Barbarroja (1965)
Después de quince películas en común, algunas de las cuales son obras maestras del cine mundial, Barbarroja (Akahige, 1965) fue la última colaboración entre Akira Kurosawa y Toshirô Mifune, lo que significó un punto de inflexión en sus carreras artísticas, ya que, salvo contadas excepciones, el carismático actor no volvería a brillar del modo en el que lo hizo en las producciones dirigidas por Kurosawa, quien, a su vez, vio como pasaba de ser el cineasta más importante de Japón a vivir una situación crítica de la que, por fortuna, pudo recuperarse para seguir dando muestras de su sobrado talento cinematográfico.

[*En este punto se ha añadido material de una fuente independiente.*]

Lemma parse_sigs fuel t schema a sigs st : (length sigs <= fuel)%nat -> Forall (fun s => Z.of_nat (length s) < 2 ^ 62) sigs ->
  ps_adb st = Some a -> vfy_ok (Some a) (ps_vfy st) -> testmask (BIT ADB_BLOCK_SIG) (ps_allowed st) = true ->
  exists st', parse_loop cb fuel (Some t) schema (concat (block_image ADB_BLOCK_SIG <$> sigs)) 0 st = Some (Ok (mk_pe 0 BlockEnd st')) /\
    ps_adb st' = Some a /\ (ps_trusted st = true \/ Exists (signs t schema a) sigs -> ps_trusted st' = true).
Proof.
  intros Hf Hl. revert fuel Hf st. induction Hl as [|sig sigs Hsig Hsigs IH]; intros fuel Hf st Ha Hv Hal.
  - exists st. split; [by destruct fuel |]. split; [done |]. intros [Ht|He]; [done | inversion He].
  - destruct fuel as [|fuel]; [simpl in Hf; lia |]. rewrite fmap_cons, concat_cons.
    assert (exists st1, parse_block (Some t) schema ADB_BLOCK_SIG sig st = Ok (Go st1) /\ ps_adb st1 = Some a /\
      vfy_ok (Some a) (ps_vfy st1) /\ ps_allowed st1 = ps_allowed st /\
      (ps_trusted st = true \/ signs t schema a sig -> ps_trusted st1 = true)) as (st1 & Hp & H1 & H2 & H3 & H4).
    { unfold parse_block. rewrite Hal. cbn [ADB_BLOCK_MAX Z.leb]. cbn [orb negb]. change (ADB_BLOCK_SIG =? ADB_BLOCK_ADB) with false.
      change (ADB_BLOCK_SIG =? ADB_BLOCK_SIG) with true. change (4 <=? ADB_BLOCK_SIG) with false. cbn [orb].
      destruct (ps_trusted st) eqn:Et; [by exists st |]. rewrite Ha.
      destruct (adb_trust_verify_signature (Some t) (Some a) schema (ps_vfy st) sig) as [[r vfy']|] eqn:Ev.
      - cbn [obind]. eexists. split; [done |]. cbn [ps_adb ps_vfy ps_allowed ps_trusted].
        destruct (verify_signature_spec _ _ _ _ _ _ _ Hv Ev) as [Hv' _]. split_and!; try done. intros [?|Hs]; [done |].
        destruct (signs_verified t schema a sig (ps_vfy st) Hs Hv) as (vfy2 & Hv2 & _). rewrite Hv2 in Ev. by injection Ev as <- <-.
      - cbn [adb_trust_verify_signature] in Ev. by repeat case_match. }
    destruct (parse_loop_image fuel (Some t) schema ADB_BLOCK_SIG sig (concat (block_image ADB_BLOCK_SIG <$> sigs)) 0 st st1) as [c ->];
      [unfold ADB_BLOCK_SIG; lia | done | done |].
    destruct (IH fuel ltac:(simpl in Hf; lia) (mk_ps (ps_adb st1) (ps_trusted st1) (ps_allowed st1) (ps_vfy st1) (ps_ectx st1) c)) as (st' & -> & Ha' & Ht');
      [done | done | cbn [ps_allowed]; by rewrite H3 |].
    exists st'. split; [done |]. split; [done |]. cbn [ps_trusted] in Ht'. intros [Ht|He]; [apply Ht'; left; auto |].
    apply Exists_cons in He as [He|He]; [apply Ht'; left; auto | apply Ht'; by right].
Qed.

Ese mismo talento lo empleó para dar forma a esta historia que se ubica en el Japón del siglo XIX, aunque podría desarrollarse en cualquier tiempo y en cualquier lugar, al tratarse de una película de aprendizaje y de concienciación que traspasa las fronteras geográficas y temporales. En este drama, en el que invirtieron más de dos años de trabajo, Akira Kurosawa realizó un sincero y emotivo recorrido por el alma humana, que tiene como escenario visible el interior de una clínica donde se atienden a las clases menos favorecidas, víctimas propicias para las enfermedades del cuerpo y del espíritu. La situación que allí se vive, tan real para el personaje de Mifune, pasa desapercibida para quien no desea mirar, porque o le resulta más cómodo permanecer en la ignorancia o no tiene que ver con sus intereses inmediatos, como inicialmente le ocurre al joven y ambicioso doctor Yasumoto (Yüzô Kayama), a quien, en contra de sus deseos, se destina al centro dirigido por el doctor Niide (Toshirô Mifune), apodado Barbarroja. Pero, como consecuencia de su inevitable interacción con el medio, y sin necesidad de ser forzado por el cineasta, se produce un cambio paulatino similar a la transformación sufrida por el protagonista de Vivir (Ikiru, 1952).
Cuando el novato llega al centro médico tanto su comportamiento como sus palabras delatan su ambición y su deseo de convertirse en el médico del shogun, idea que le domina cuando se entrevista con Niide, quien le contradice y lo contraría al informarle de que trabajará a su lado. Los primeros días en la clínica muestran el desencanto, la rabia y el enfado del joven, quien levanta a un muro que separa su interior de su entorno, negándose a vestir la bata de doctor o a mantener una relación cordial con el resto del personal. Su postura denota una actitud caprichosa, egoísta y ajena al dolor que le rodea. Sin embargo, a lo largo de su estancia en ese espacio de sufrimiento, observa como su superior, a quien ha juzgado a la ligera, no solo intenta sanar cuerpos, sino que también intenta recomponer las almas rotas de muchos de sus pacientes. Yasumoto no descubre en Niide la ambición por una recompensa material, solo su entrega desinteresada por esos pacientes que recuerdan sus tragedias mientras sufren dolor y muerte. El entorno supera al recién llegado, aunque también propicia su nuevo enfoque existencial, más real, cercano y humano que el mostrado hasta entonces, sobre todo gracias a la sinceridad de Barbarroja, sensibilizado con quienes sufren la imposibilidad o las dolencias de la soledad como las que padece el aprendiz. De tal manera el joven observa el medio desde el rechazo inicial hasta la implicación que asume cuando deja de compadecerse de su situación y comprende que sus conocimientos y su presencia en el hospital deben ser empleados para ayudar a quienes los precisan, momento en el cual el aprendizaje da paso a su elección personal y profesional, más satisfactoria que la fama y el dinero que pretendía al inicio del film.